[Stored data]
Lemma get_extended_interpolated_potential_single_cell_witness :
  20%Z <> 0%Z
  /\ as_complex128
       (data (get_extended_interpolated_potential (L := null_library)
                HYDROGEN_NICKEL_SYSTEM 1 20))
     = as_complex128
         (data (get_interpolated_potential (L := null_library)
                  HYDROGEN_NICKEL_SYSTEM 20)).
Proof.
  assert (H : 20%Z <> 0%Z) by lia.
  split; [exact H|].
  exact (proj1 (get_extended_interpolated_potential_single_cell
                  null_library HYDROGEN_NICKEL_SYSTEM 20 H)).
Defined.

(** X6: the coefficients of [get_potential] sum to zero, the two side
    coefficients are equal, and all three are linear in the barrier
    energy: scaling the barrier by [c] scales every coefficient by [c]
    (a barrier of zero gives the zero potential). *)
Theorem get_potential_linear :
  forall (system : PeriodicSystem) (c : R),
    np_sum (as_float64 (data (get_potential system))) = 0
    /\ nth 1 (as_float64 (data (get_potential system))) 0
       = nth 2 (as_float64 (data (get_potential system))) 0
    /\ as_float64
         (data (get_potential
                  (mkPeriodicSystem (id system) (c * barrier_energy system)
                     (lattice_constant system) (mass system))))
       = map (fun x => c * x) (as_float64 (data (get_potential system)))
    /\ basis (get_potential
                (mkPeriodicSystem (id system) (c * barrier_energy system)
                   (lattice_constant system) (mass system)))
       = basis (get_potential system).
Proof.
  intros system c. unfold get_potential.
  cbn [data basis mul_scalar scalar_mul as_float64 map nth np_sum fold_right
       barrier_energy lattice_constant].
  repeat split.
  - lra.
  - repeat (f_equal; try lra).
Qed.

(** ** State sampler, continued *)

Lemma Int_part_ge (x : R) (z : Z) : IZR z <= x -> (z <= Int_part x)%Z.
Proof.
  intros Hz. destruct (base_Int_part x) as [_ Hgt].
  assert (Hlt : IZR (z - 1) < IZR (Int_part x)) by (rewrite minus_IZR; lra).
  apply lt_IZR in Hlt. lia.
Qed.

Lemma py_int_ge (x : R) (z : Z) : 0 <= x -> IZR z <= x -> (z <= py_int x)%Z.
Proof.
  intros Hx Hz. unfold py_int.
  destruct (Rle_dec 0 x) as [_ | Hneg]; [|lra].
  apply Int_part_ge. exact Hz.
Qed.

Lemma py_int_nonpos (x : R) : x <= 0 -> (py_int x <= 0)%Z.
Proof.
  intros Hx. unfold py_int.
  destruct (Rle_dec 0 x) as [Hpos | Hneg].
  - assert (x = 0) by lra. subst x.
    rewrite (Int_part_between 0 0); [lia | lra | lra].
  - pose proof (Int_part_ge (- x) 0 ltac:(lra)). lia.
Qed.

Lemma setitem_length (a : list C) (i : nat) (v : C) (a' : list C) :
  setitem a i v = Ok a' -> List.length a' = List.length a.
Proof.
  revert i a'. induction a as [|x a IH]; intros i a' H; simpl in H.
  - discriminate.
  - destruct i as [|i].
    + injection H as <-. reflexivity.
    + destruct (setitem a i v) as [a''|e] eqn:Hs; simpl in H; [|discriminate].
      injection H as <-. simpl. f_equal. exact (IH i a'' Hs).
Qed.

Lemma for_each_preserves {S : Type} (P : S -> Prop)
      (body : nat -> S -> result S) (l : list nat) :
  (forall i s s', body i s = Ok s' -> P s -> P s') ->
  forall s s', for_each l body s = Ok s' -> P s -> P s'.
Proof.
  intros Hbody. induction l as [|i l IH]; intros s s' H Hs; cbn [for_each] in H.
  - injection H as <-. exact Hs.
  - destruct (body i s) as [s1|e] eqn:Hb; cbn [bind] in H; [|discriminate].
    exact (IH s1 s' H (Hbody i s s1 Hb Hs)).
Qed.

Lemma for_each_ext {S : Type} (body body' : nat -> S -> result S) (l : list nat) :
  (forall i s, body i s = body' i s) ->
  forall s, for_each l body s = for_each l body' s.
Proof.
  intros Hext. induction l as [|i l IH]; intros s; cbn [for_each].
  - reflexivity.
  - rewrite Hext. destruct (body' i s); cbn [bind]; [apply IH | reflexivity].
Qed.

(** X7: a fraction that asks for more sites than the basis has is not
    clamped: whenever [N + 1 <= fraction * N <= 1e15], for
    [N = resolution * shape], [get_step_state] raises [IndexError].
    Up to [1e15] the product and its integer part are exact integers of
    binary64 and of [int64]. *)
Theorem get_step_state_out_of_bounds :
  forall (L : SurfaceLibrary) (system : PeriodicSystem)
         (config : PeriodicSystemConfig) (fraction : R),
    (0 < shape config)%Z ->
    (0 < resolution config)%Z ->
    IZR (resolution config * shape config) + 1
    <= fraction * IZR (resolution config * shape config) ->
    fraction * IZR (resolution config * shape config) <= 1e15 ->
    get_step_state system config (Some fraction) = Raise IndexError.
Proof.
  intros L system config fraction Hshape Hres Hfrac Hmax.
  apply get_step_state_overflow.
  assert (HN : 0 < IZR (resolution config * shape config)) by (apply IZR_lt; lia).
  pose proof (py_int_ge (fraction * IZR (resolution config * shape config))
                (resolution config * shape config + 1)
                ltac:(lra) ltac:(rewrite plus_IZR; lra)).
  lia.
Qed.

Lemma get_step_state_out_of_bounds_witness :
  (0 < shape scenario_config)%Z
  /\ (0 < resolution scenario_config)%Z
  /\ IZR (resolution scenario_config * shape scenario_config) + 1
     <= 2 * IZR (resolution scenario_config * shape scenario_config)
  /\ 2 * IZR (resolution scenario_config * shape scenario_config) <= 1e15
  /\ get_step_state (L := null_library) HYDROGEN_NICKEL_SYSTEM
       scenario_config (Some 2) = Raise IndexError.
Proof.
  assert (H1 : (0 < shape scenario_config)%Z) by (simpl; lia).
  assert (H2 : (0 < resolution scenario_config)%Z) by (simpl; lia).
  assert (H3 : IZR (resolution scenario_config * shape scenario_config) + 1
               <= 2 * IZR (resolution scenario_config * shape scenario_config)).
  { cbn [resolution shape scenario_config]. change (20 * 5)%Z with 100%Z. lra. }
  assert (H4 : 2 * IZR (resolution scenario_config * shape scenario_config)
               <= 1e15).
  { cbn [resolution shape scenario_config]. change (20 * 5)%Z with 100%Z. lra. }
  split; [exact H1|]. split; [exact H2|]. split; [exact H3|]. split; [exact H4|].
  exact (get_step_state_out_of_bounds null_library HYDROGEN_NICKEL_SYSTEM
           scenario_config 2 H1 H2 H3 H4).
Defined.

(** X8: a negative fraction is not rejected: for a basis of
    [N <= 1e15] sites and [-1e15 <= fraction * N < 0] the integer
    [int(fraction * N)] is at most zero, the fill loop is empty, and
    [get_step_state] returns the vector of [N] zeros, of norm 0.  Within
    these bounds the product is a finite binary64 number. *)
Theorem get_step_state_negative_fraction :
  forall (L : SurfaceLibrary) (system : PeriodicSystem)
         (config : PeriodicSystemConfig) (fraction : R),
    (0 < shape config)%Z ->
    (0 < resolution config)%Z ->
    IZR (resolution config * shape config) <= 1e15 ->
    fraction < 0 ->
    - 1e15 <= fraction * IZR (resolution config * shape config) ->
    exists state : StateVector,
      get_step_state system config (Some fraction) = Ok state
      /\ data state = repeat Czero (Z.to_nat (resolution config * shape config))
      /\ calculate_normalization state = 0.
Proof.
  intros L system config fraction Hshape Hres Hsize Hfrac Hmin.
  rewrite get_step_state_unfold. cbv zeta.
  unfold zeros. destruct (Z.ltb_spec (resolution config * shape config) 0); [lia|].
  cbn [bind].
  assert (HN : 0 < IZR (resolution config * shape config)) by (apply IZR_lt; lia).
  pose proof (py_int_nonpos (fraction * IZR (resolution config * shape config))
                ltac:(nra)) as Hn.
  unfold range.
  replace (Z.to_nat (py_int (fraction * IZR (resolution config * shape config))))
    with 0%nat by lia.
  cbn [seq for_each bind].
  eexists. split; [reflexivity|]. cbn [data].
  split; [reflexivity | apply calculate_normalization_zeros].
Qed.

Lemma get_step_state_negative_fraction_witness :
  (0 < shape scenario_config)%Z
  /\ (0 < resolution scenario_config)%Z
  /\ IZR (resolution scenario_config * shape scenario_config) <= 1e15
  /\ -0.5 < 0
  /\ - 1e15 <= -0.5 * IZR (resolution scenario_config * shape scenario_config)
  /\ exists state : StateVector,
      get_step_state (L := null_library) HYDROGEN_NICKEL_SYSTEM
        scenario_config (Some (-0.5)) = Ok state
      /\ calculate_normalization state = 0.
Proof.
  assert (H1 : (0 < shape scenario_config)%Z) by (simpl; lia).
  assert (H2 : (0 < resolution scenario_config)%Z) by (simpl; lia).
  assert (H3 : IZR (resolution scenario_config * shape scenario_config) <= 1e15).
  { cbn [resolution shape scenario_config]. change (20 * 5)%Z with 100%Z. lra. }
  assert (H4 : -0.5 < 0) by lra.
  assert (H5 : - 1e15
               <= -0.5 * IZR (resolution scenario_config * shape scenario_config)).
  { cbn [resolution shape scenario_config]. change (20 * 5)%Z with 100%Z. lra. }
  split; [exact H1|]. split; [exact H2|]. split; [exact H3|]. split; [exact H4|].
  split; [exact H5|].
  destruct (get_step_state_negative_fraction null_library HYDROGEN_NICKEL_SYSTEM
              scenario_config (-0.5) H1 H2 H3 H4 H5)
    as [state [Hstate [_ Hnorm]]].
  exists state. split; [exact Hstate | exact Hnorm].
Defined.

Section Samplers.

Context {L : SurfaceLibrary}.

(** The state [get_gaussian_state] returns, site by site. *)
Lemma get_gaussian_state_value system config fraction :
  (0 <= resolution config * shape config)%Z ->
  get_gaussian_state system config fraction
  = Ok (mkDict
          (mkTupleBasis
             (FundamentalPositionBasis
                (sqrt 3 * lattice_constant system / 2 * IZR (shape config))
                (resolution config * shape config)))
          (map (fun i =>
                  Cdiv_real
                    (RtoC (exp (gaussian_exponent
                                  (resolution config * shape config) fraction i)))
                    (sqrt (np_sum
                             (map (fun i =>
                                     exp (gaussian_exponent
                                            (resolution config * shape config)
                                            fraction i)
                                     * exp (gaussian_exponent
                                              (resolution config * shape config)
                                              fraction i))
                                  (seq 0 (Z.to_nat
                                            (resolution config * shape config)))))))
               (seq 0 (Z.to_nat (resolution config * shape config))))).
Proof.
  intros HN. rewrite get_gaussian_state_unfold. cbv zeta.
  unfold zeros. destruct (Z.ltb_spec (resolution config * shape config) 0); [lia|].
  cbn [bind]. unfold range.
  pose proof (for_each_setitem_fill
                (fun i => RtoC (gaussian_exponent
                                  (resolution config * shape config) fraction i))
                (Z.to_nat (resolution config * shape config)) [] 0) as Hfill.
  cbn [List.length app] in Hfill.
  rewrite Nat.add_0_r, app_nil_r in Hfill.
  unfold gaussian_exponent in Hfill at 1. rewrite Hfill. cbn [bind data].
  rewrite !map_map. unfold calculate_normalization. cbn [data]. rewrite !map_map.
  do 2 f_equal.
  assert (Hsum : map (fun x => Cabs2 (Cexp (RtoC (gaussian_exponent
                                (resolution config * shape config) fraction x))))
                     (seq 0 (Z.to_nat (resolution config * shape config)))
                 = map (fun i =>
                          exp (gaussian_exponent
                                 (resolution config * shape config) fraction i)
                          * exp (gaussian_exponent
                                   (resolution config * shape config) fraction i))
                       (seq 0 (Z.to_nat (resolution config * shape config)))).
  { apply map_ext. intros i. rewrite Cexp_RtoC.
    unfold Cabs2, RtoC. cbn [fst snd]. lra. }
  rewrite Hsum. apply map_ext. intros i. rewrite Cexp_RtoC. reflexivity.
Qed.

End Samplers.

Lemma Cdiv_real_RtoC (x r : R) : Cdiv_real (RtoC x) r = RtoC (x / r).
Proof.
  unfold Cdiv_real, RtoC. cbn [fst snd]. f_equal. unfold Rdiv. ring.
Qed.

Lemma gaussian_exponent_mirror (size : Z) (fraction : R) (i : nat) :
  (0 <= size)%Z ->
  (i <= Z.to_nat size)%nat ->
  gaussian_exponent size fraction (Z.to_nat size - i)
  = gaussian_exponent size fraction i.
Proof.
  intros Hsize Hi. unfold gaussian_exponent.
  rewrite minus_INR by exact Hi.
  rewrite (INR_IZR_INZ (Z.to_nat size)), Z2Nat.id by lia.
  replace (IZR size - INR i - IZR size / 2) with (- (INR i - IZR size / 2)) by field.
  rewrite <- Rsqr_neg. reflexivity.
Qed.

What is required>
Copy out every line above where "Hbody" is present.

Output>
  intros Hbody. induction l as [|i l IH]; intros s s' H Hs; cbn [for_each] in H.
    exact (IH s1 s' H (Hbody i s s1 Hb Hs)).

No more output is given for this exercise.